Наверное каждый из вас в детстве читал чудесный рассказ про Робинзона Крузо и знает, как море выбросило его на остров, как он жил в одиночестве несколько лет.
То же самое было и с нами — тринадцатью несчастными пассажирами, попавшими Б-г знает куда. Разница лишь в том, что он был один, а нас — тринадцать. Тринадцать братьев (двенадцать братьев и одна сестра), дети одного и того же народа. Тринадцать Робинзонов на одном острове! Конечно, наше положение лучше, чем положение одинокого Робинзона. Но если даже нас тринадцать человек? Все равно мы не знаем, где мы находимся. Материк ли это или пустынный остров. Судя по богатой растительности, мы не в пустыне. Возможно даже, что остров обитаем. Но вопрос в том, кто его обитатели. А вдруг, избави Б-же, людоеды?
И мне вспоминается книга, которую я читал на пароходе до катастрофы. Книга как раз была еврейская — роман, но издана в Америке. У меня был экземпляр седьмого издания (так сказано на обложке). Заглавие этого романа очень длинное: «Капитан Гарибаба, или Они идут за бриллиантами и попадают к людоедам на остров „Кукуруза“, где живут дикие люди из племени „Таратута“».
Книга произвела такую сенсацию во всем мире (так сказано на обложке), что на фабриках не хватило бумаги, а в типографиях — букв для набора, и наборщиков пришлось привезти из Европы на специальных пароходах.
Жаль, что я романа не дочитал. Буря помешала мне, а я как раз остановился на самом интересном месте, где было описано, как пароход блуждал по волнам океана, как на пароходе кончился провиант и как бросали жребий, кого из матросов употребить в пищу. Жребий бросали до тех пор, пока в живых остался только один капитан. И этот капитан поплыл к острову «Кукуруза».
А что, если и мы попали на этот остров, и дикарям из племени «Таратута» захочется полакомиться котлетами из человеческого мяса?

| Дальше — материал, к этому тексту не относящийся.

(** A usage count of -1 makes the update divide by zero. *)
Lemma update_of_count_minus_one_raises g script_id success script :
  scripts g !! script_id = Some script ->
  SalesScript64.usage_count script = -1 ->
  update_success_rate g script_id success = Raise ZeroDivisionError.
Proof.
  intros Hs Hn. unfold update_success_rate, get_script.
  rewrite Hs. cbn [mbind result_bind]. rewrite Hn.
  replace (-1 + 1 - 1) with (-1) by lia. replace (-1 + 1) with 0 by lia.
  rewrite (of_int_in_range (-1) (small_in_range (-1) ltac:(lia))),
    (of_int_in_range 1 (small_in_range 1 ltac:(lia))).
  unfold float_div. rewrite (of_int_in_range 0 (small_in_range 0 ltac:(lia))).
  now destruct success.
Qed.



End ScriptGenerator64Claims.

(** ** learning_system.py: the feedback rule *)

Module LearningSystemClaims.
Import LearningSystem.
Section Claims.
Context (float_str : Q -> string).

Lemma assign_ids_type l uuids : forall n i,
  i ∈ assign_ids l uuids n ->
  exists i0, i0 ∈ l /\
    LearningInsight.insight_type i = LearningInsight.insight_type i0 /\
    LearningInsight.confidence i = LearningInsight.confidence i0.
Proof.
  induction l as [|x l IH]; intros n i H; simpl in H.
  - now apply elem_of_nil in H.
  - apply elem_of_cons in H as [->|H].
    + exists x. split; [left|]. split; reflexivity.
    + destruct (IH _ _ H) as (i0 & Hin & Ht & Hc). exists i0.
      split; [now right | auto].
Qed.

(** The insights a call returns are those of its two parts, with or
    without ids. *)
Lemma analyze_conversation_insights ls conversation uuids now i :
  i ∈ (analyze_conversation float_str ls conversation uuids now).1 ->
  exists i0,
    i0 ∈ quality_insights float_str conversation now
         ++ pattern_insights conversation now /\
    LearningInsight.insight_type i = LearningInsight.insight_type i0 /\
    LearningInsight.confidence i = LearningInsight.confidence i0.
Proof.
  unfold analyze_conversation.
  destruct (Str.truthy (Conversation.sales_id conversation)); simpl.
  - apply assign_ids_type.
  - intros H. exists i. auto.
Qed.

Lemma pattern_insights_type conversation now i :
  i ∈ pattern_insights conversation now ->
  LearningInsight.insight_type i = "pattern".
Proof.
  unfold pattern_insights. rewrite list_elem_of_In, in_map_iff.
  intros (issue & <- & _). reflexivity.
Qed.

(** The rule as the source applies it, for a score that is not zero. *)
Lemma feedback_rule_nonzero conversation now (score : Q) :
  Conversation.feedback_score conversation = Some score ->
  ~ (score == 0)%Q ->
  ((4.5 <= score)%Q ->
     exists i, quality_insights float_str conversation now = [i] /\
       LearningInsight.insight_type i = "strength" /\
       LearningInsight.confidence i = 0.9%Q) /\
  ((score <= 2.5)%Q ->
     exists i, quality_insights float_str conversation now = [i] /\
       LearningInsight.insight_type i = "improvement" /\
       LearningInsight.confidence i = 0.85%Q) /\
  ((2.5 < score)%Q -> (score < 4.5)%Q ->
     quality_insights float_str conversation now = []).
Proof.
  intros Hs Hnz. unfold quality_insights. rewrite Hs.
  assert (Ht : truthy_Q score = true).
  { unfold truthy_Q. apply negb_true_iff, not_true_iff_false.
    now rewrite Qeq_bool_iff. }
  rewrite Ht. split; [|split].
  - intros H. apply Qle_bool_iff in H. rewrite H. eexists. repeat split.
  - intros H.
    destruct (Qle_bool 4.5 score) eqn:E; [apply Qle_bool_iff in E; lra|].
    apply Qle_bool_iff in H. rewrite H. eexists. repeat split.
  - intros H1 H2.
    destruct (Qle_bool 4.5 score) eqn:E; [apply Qle_bool_iff in E; lra|].
    destruct (Qle_bool score 2.5) eqn:E'; [apply Qle_bool_iff in E'; lra|].
    reflexivity.
Qed.

(** C1, where the source departs from it: a conversation rated 0 has a
    feedback score, and the score is at most 2.5, yet no improvement
    insight is emitted: the feedback part gives nothing and every insight
    returned is a pattern. *)
Theorem zero_score_emits_no_improvement (ls : t) (conversation : Conversation.t)
    (uuids : nat -> string) (now : Z) (score : Q) :
  Conversation.feedback_score conversation = Some score ->
  (score == 0)%Q ->
  (score <= 2.5)%Q /\
  quality_insights float_str conversation now = [] /\
  forall i, i ∈ (analyze_conversation float_str ls conversation uuids now).1 ->
    LearningInsight.insight_type i = "pattern".
Proof.
  intros Hs Hz. split; [lra|].
  assert (Hq : quality_insights float_str conversation now = []).
  { unfold quality_insights. rewrite Hs. unfold truthy_Q.
    apply Qeq_bool_iff in Hz. now rewrite Hz. }
  split; [assumption|].
  intros i Hi. apply analyze_conversation_insights in Hi as (i0 & Hin & -> & _).
  rewrite Hq in Hin. now apply pattern_insights_type in Hin.
Qed.
End Claims.

(** C1, at work: the conversation [conv_3], rated 0. *)
Lemma zero_score_emits_no_improvement_witness :
  (analyze_conversation (fun _ => "0.0") (mk ∅ []) Demo.conv_zero
     (fun _ => "00000000") 0).1 = [].
Proof.
  destruct (zero_score_emits_no_improvement (fun _ => "0.0") (mk ∅ [])
              Demo.conv_zero (fun _ => "00000000") 0 0%Q eq_refl)
    as (_ & _ & H); [reflexivity|].
  destruct (analyze_conversation _ _ _ _ _).1 as [|i l] eqn:E; [reflexivity|].
  vm_compute in E. discriminate.
Defined.

End LearningSystemClaims.

(** ** conversation_engine.py: the scenario summary *)

Module ConversationEngineClaims.
Import ConversationEngine.

(** C8, where the source departs from it. The history of a subject loaded
    from the table lists the most recent conversation first, and
    [_build_context] takes the scenario of [history[-1]], the last of the
    list: with two conversations or more the summary is that of the oldest
    one loaded, not of the most recent. *)
Theorem scenario_summary_is_from_last :
  (forall (newest oldest : Conversation.t) (between : list Conversation.t)
          (request : ChatRequest.t),
     _build_context [] (newest :: between ++ [oldest]) request
     = "最近對話場景：" +:+ Str.format_opt (Conversation.scenario oldest)) /\
  (exists e',
     user_history Demo.engine "u1" 3000000 3000000
       = Ok ([Demo.conv_new; Demo.conv_old], e') /\
     Conversation.created_at Demo.conv_old < Conversation.created_at Demo.conv_new /\
     _build_context [] [Demo.conv_new; Demo.conv_old] Demo.request
     = "最近對話場景：cold call").
Proof.
  split.
  - intros newest oldest between request. unfold _build_context.
    change (newest :: between ++ [oldest]) with ((newest :: between) ++ [oldest]).
    rewrite last_snoc. reflexivity.
  - eexists. split; [vm_compute; reflexivity|]. split; [reflexivity|].
    vm_compute. reflexivity.
Qed.

End ConversationEngineClaims.

(** ** cache.py: further properties *)

Module CacheMore.
Import LRUCache LRUCacheFacts CacheOps CacheRunFacts.
Section More.
Context {V : Type}.
Implicit Types (c : LRUCache.t V) (k key : string).

(** What a [set] that returns leaves behind: the key holds the value,
    stamped with the time of the call, and the settings are as they were. *)
Lemma set_stores c key (value : V) now c' :
  wf c -> set c key value now = Ok c' ->
  PyDict.getitem key (cache c') = Some value /\
  timestamps c' !! key = Some now /\
  max_size c' = max_size c /\ ttl c' = ttl c.
Proof.
  intros [Hnd Hdom] Hset.
  destruct (PyDict.getitem key (cache c)) as [v|] eqn:Hv.
  - rewrite (set_present _ _ _ _ _ Hnd Hv) in Hset. inversion Hset; subst. simpl.
    rewrite lookup_insert_eq. repeat split.
    apply PyDictFacts.getitem_app_last. now apply PyDictFacts.not_elem_of_delitem.
  - apply PyDictFacts.getitem_None in Hv.
    destruct (Z.lt_ge_cases (Z.of_nat (length (cache c))) (max_size c)) as [Hlt|Hge].
    + rewrite (set_room _ _ _ _ Hv Hlt) in Hset. inversion Hset; subst. simpl.
      rewrite lookup_insert_eq. repeat split.
      now apply PyDictFacts.getitem_app_last.
    + destruct (cache c) as [|[lru v0] rest] eqn:Hc.
      * rewrite set_empty_full in Hset;
          [discriminate | assumption | simpl in Hge; lia].
      * rewrite (set_full c key value now lru v0 rest) in Hset;
          [|rewrite Hc; assumption..|assumption].
        inversion Hset; subst. simpl. rewrite lookup_insert_eq. repeat split.
        apply PyDictFacts.getitem_app_last.
        simpl in Hv. apply not_elem_of_cons in Hv. tauto.
Qed.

Если так — то лучше было погибнуть в море!
Атеист
Эта мысль заставила нас всех содрогнуться: никто из нас не хотел попасть на зубы дикарям, а предпочел бы скорее зажарить кого-нибудь из них. Мы отчаянно проголодались, свершив немаленькую прогулку по морю на обломках разбитого парохода.
Ребром встал вопрос о еде. Мы поглядели друг на друга такими глазами, точно говорили: «Давайте-ка бросим жребий, кого раньше съесть».

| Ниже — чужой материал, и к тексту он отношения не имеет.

(** * TIFF astronomical metadata reader: a shallow embedding

    The development follows [tiff_astro_reader.py].  The class
    [TIFFAstroReader] keeps one mutable attribute, [is_little_endian]; its
    methods read from an open binary file [f].  Both are threaded through a
    small state-and-exception monad.  Unsigned integers read from the file are
    numbers of type [N]; bytes are [Byte.byte]; the decoded payload text is a
    [string] (it only ever holds printable ASCII). *)

From Stdlib Require Import NArith ZArith List String Ascii Bool Lia.
From Stdlib Require Import Init.Byte Strings.Byte.
Import ListNotations.

Local Open Scope N_scope.

(** ** Bytes and slices *)

(** [l[n:]] for a Python [bytes] object: structural on the list, so that a
    large offset costs nothing. *)
Fixpoint drop (n : N) (l : list byte) : list byte :=
  match l with
  | [] => []
  | b :: t => if n =? 0 then l else drop (N.pred n) t
  end.

(** [l[:n]]. *)
Fixpoint take (n : N) (l : list byte) : list byte :=
  match l with
  | [] => []
  | b :: t => if n =? 0 then [] else b :: take (N.pred n) t
  end.

Definition len (l : list byte) : N := N.of_nat (List.length l).

(** ** The binary file object *)

Record pyfile := mkfile { content : list byte; pos : N }.

(** The reader instance: the file name and the endianness flag. *)
Record TIFFAstroReader := mkreader { filename : string; is_little_endian : bool }.

(** The state a method runs in: [self] and the open file [f]. *)
Record world := mkworld { self : TIFFAstroReader; f : pyfile }.

(** The exceptions the methods can meet: the three the [except] clause
    names, and the two that [json.loads] raises besides [JSONDecodeError]. *)
Inductive exn :=
| IOError
| JSONDecodeError
| struct_error
| RecursionError
| ValueError.

Inductive outcome (A : Type) :=
| Ret (a : A)
| Raise (e : exn).
Arguments Ret {A} a.
Arguments Raise {A} e.

Definition M (A : Type) := world -> outcome A * world.

Definition ret {A} (a : A) : M A := fun w => (Ret a, w).

Definition raise {A} (e : exn) : M A := fun w => (Raise e, w).

Definition bind {A B} (m : M A) (k : A -> M B) : M B :=
  fun w => match m w with
           | (Ret a, w') => k a w'
           | (Raise e, w') => (Raise e, w')
           end.

Notation "x <- m ;; k" := (bind m (fun x => k))
  (at level 61, m at next level, right associativity).
Notation "m ;;; k" := (bind m (fun _ => k))
  (at level 61, right associativity).

(** [f.read(n)]: the bytes from the cursor on, at most [n] of them; the cursor
    moves past what was read. *)
Definition f_read (n : N) : M (list byte) :=
  fun w =>
    let data := take n (drop (pos (f w)) (content (f w))) in
    (Ret data,
     mkworld (self w) (mkfile (content (f w)) (pos (f w) + len data))).

(** [f.seek(offset)]: any offset is accepted, also one past the end. *)
Definition f_seek (offset : N) : M unit :=
  fun w => (Ret tt, mkworld (self w) (mkfile (content (f w)) offset)).

(** [f.tell()]. *)
Definition f_tell : M N := fun w => (Ret (pos (f w)), w).

Definition get_is_little_endian : M bool :=
  fun w => (Ret (is_little_endian (self w)), w).

Definition set_is_little_endian (b : bool) : M unit :=
  fun w => (Ret tt, mkworld (mkreader (filename (self w)) b) (f w)).

(** ** [struct.unpack] for one unsigned integer *)

Definition little_endian_value (data : list byte) : N :=
  fold_right (fun b acc => Byte.to_N b + 256 * acc) 0 data.

Definition big_endian_value (data : list byte) : N :=
  fold_left (fun acc b => 256 * acc + Byte.to_N b) data 0.

(** [struct.unpack(fmt, data)[0]] for the formats ['<H'], ['>H'] (width 2) and
    ['<I'], ['>I'] (width 4): [struct.error] unless [data] has the width of
    the format. *)
Definition struct_unpack (little : bool) (width : N) (data : list byte) : M N :=
  if len data =? width
  then ret (if little then little_endian_value data else big_endian_value data)
  else raise struct_error.

(** ** The reader's methods *)

Definition read_uint16 : M N :=
  data <- f_read 2 ;;
  if negb (len data =? 2) then ret 0
  else little <- get_is_little_endian ;; struct_unpack little 2 data.

Definition read_uint32 : M N :=
  data <- f_read 4 ;;
  if negb (len data =? 4) then ret 0
  else little <- get_is_little_endian ;; struct_unpack little 4 data.

Definition read_data_at_offset (offset count : N) : M (list byte) :=
  current_pos <- f_tell ;;
  f_seek offset ;;;
  data <- f_read count ;;
  f_seek current_pos ;;;
  ret data.

(** The body of the [for _ in range(num_entries)] loop of [scan_ifd_for_exif],
    with the [return] inside it. *)
Fixpoint scan_ifd_loop (num_entries : nat) : M (option N) :=
  match num_entries with
  | O => ret None
  | S remaining =>
      tag <- read_uint16 ;;
      entry_type <- read_uint16 ;;
      count <- read_uint32 ;;
      value_offset <- read_uint32 ;;
      if tag =? 34665 then ret (Some value_offset)
      else scan_ifd_loop remaining
  end.

Definition scan_ifd_for_exif (offset : N) : M (option N) :=
  if offset =? 0 then ret None
  else
    f_seek offset ;;;
    num_entries <- read_uint16 ;;
    if 1000 <? num_entries then ret None
    else scan_ifd_loop (N.to_nat num_entries).

(** [chr(byte)] for a byte. *)
Definition chr (b : byte) : ascii := ascii_of_byte b.

(** The loop [for byte in data] that builds [text]: it ends at a zero byte,
    appends a printable byte and passes over any other. *)
Fixpoint decode_loop (text : string) (data : list byte) : string :=
  match data with
  | [] => text
  | b :: rest =>
      if Byte.to_N b =? 0 then text
      else if (32 <=? Byte.to_N b) && (Byte.to_N b <=? 126)
           then decode_loop (String.append text (String (chr b) EmptyString)) rest
           else decode_loop text rest
  end.

Definition decode_text (data : list byte) : string := decode_loop EmptyString data.

(** [needle in hay] for Python strings. *)
Fixpoint str_in (needle hay : string) : bool :=
  String.prefix needle hay ||
  match hay with
  | EmptyString => false
  | String _ rest => str_in needle rest
  end.

(** ["StackedInfo" in text and "{" in text]. *)
Definition looks_like_origin_json (text : string) : bool :=
  str_in "StackedInfo"%string text && str_in "{"%string text.

Fixpoint scan_exif_loop (num_entries : nat) : M (option string) :=
  match num_entries with
  | O => ret None
  | S remaining =>
      tag <- read_uint16 ;;
      entry_type <- read_uint16 ;;
      count <- read_uint32 ;;
      value_offset <- read_uint32 ;;
      if (tag =? 37500) && (entry_type =? 7) then
        data <- read_data_at_offset value_offset count ;;
        let text := decode_text data in
        if looks_like_origin_json text then ret (Some text)
        else scan_exif_loop remaining
      else scan_exif_loop remaining
  end.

— Если мы будем стоять, ничего не выйдет. Надо начать поиски, достать пищу.
Так сказал один из нас. Кажется, миллионер. Он больше всех страдал от голода.
— Достать пищу? — сказал другой сердито. — Это легко сказать! А где достать? Разве вы не видите, что мы находимся в пустыне?
— Вы так решили? — спрашивает третий, рассердившись на второго.
— Милосердный Б-г, избавивший нас от воды, наверное, и накормит нас.
Так произнес единственный набожный еврей среди нас — ортодокс, но за это атеист наградил его злобным взглядом.
И таким образом начались дебаты. Они продолжались до тех пор, пока один из нас (я не хочу сказать, что это был я, дабы вы не сочли меня хвастуном) не напал на блестящую мысль: мы все должны разойтись в разные стороны и начать поиски в лесу, на горах, в полях. Это предложение было почти уже принято, но нашелся один и запротестовал:
— А вдруг мы заблудимся?
Это было очень дельное замечание, и все согласились с тем, что тринадцать — это не один. Но все-таки остался вопрос: куда нам всем двинуться? В какую сторону? Влево или вправо? В лес или в поля? И снова закипел спор, и, как на пароходе, мнения разделились. Сколько людей — столько мнений. Тринадцать человек — тринадцать мнений. Один утверждал, что в лесу должны быть плоды, какие — неизвестно, но, во всяком случае, — плоды. Его перебил другой:
— Я впервые слышу о том, что в лесу растут плоды.
Вмешался третий и сказал, что бывают различные леса. Если нет яблок и груш, то зато, наверное, есть орехи. За орехи он ручается.
— За орехи вы ручаетесь? Чем вы, например, ручаетесь?
— Чем хотите!
— И за диких зверей вы тоже ручаетесь?
— Для чего вы тут приплели зверей? Дикие люди опаснее.
— Гораздо хуже!
Спор тянулся бы до бесконечности, но вмешался рабочий:
— Господа! Если вы не обидитесь, я вам кое-что скажу. Я себе человек простой, рабочий, всяких там штук не знаю, но для чего ссориться по поводу того, чего не знаешь? Возможно, в лесу много плодов, но, может быть, и наоборот. Если вы мне позволите, я на минутку забегу в лес. Если там растут плоды, я вам скажу или сорву и принесу. И мы поедим.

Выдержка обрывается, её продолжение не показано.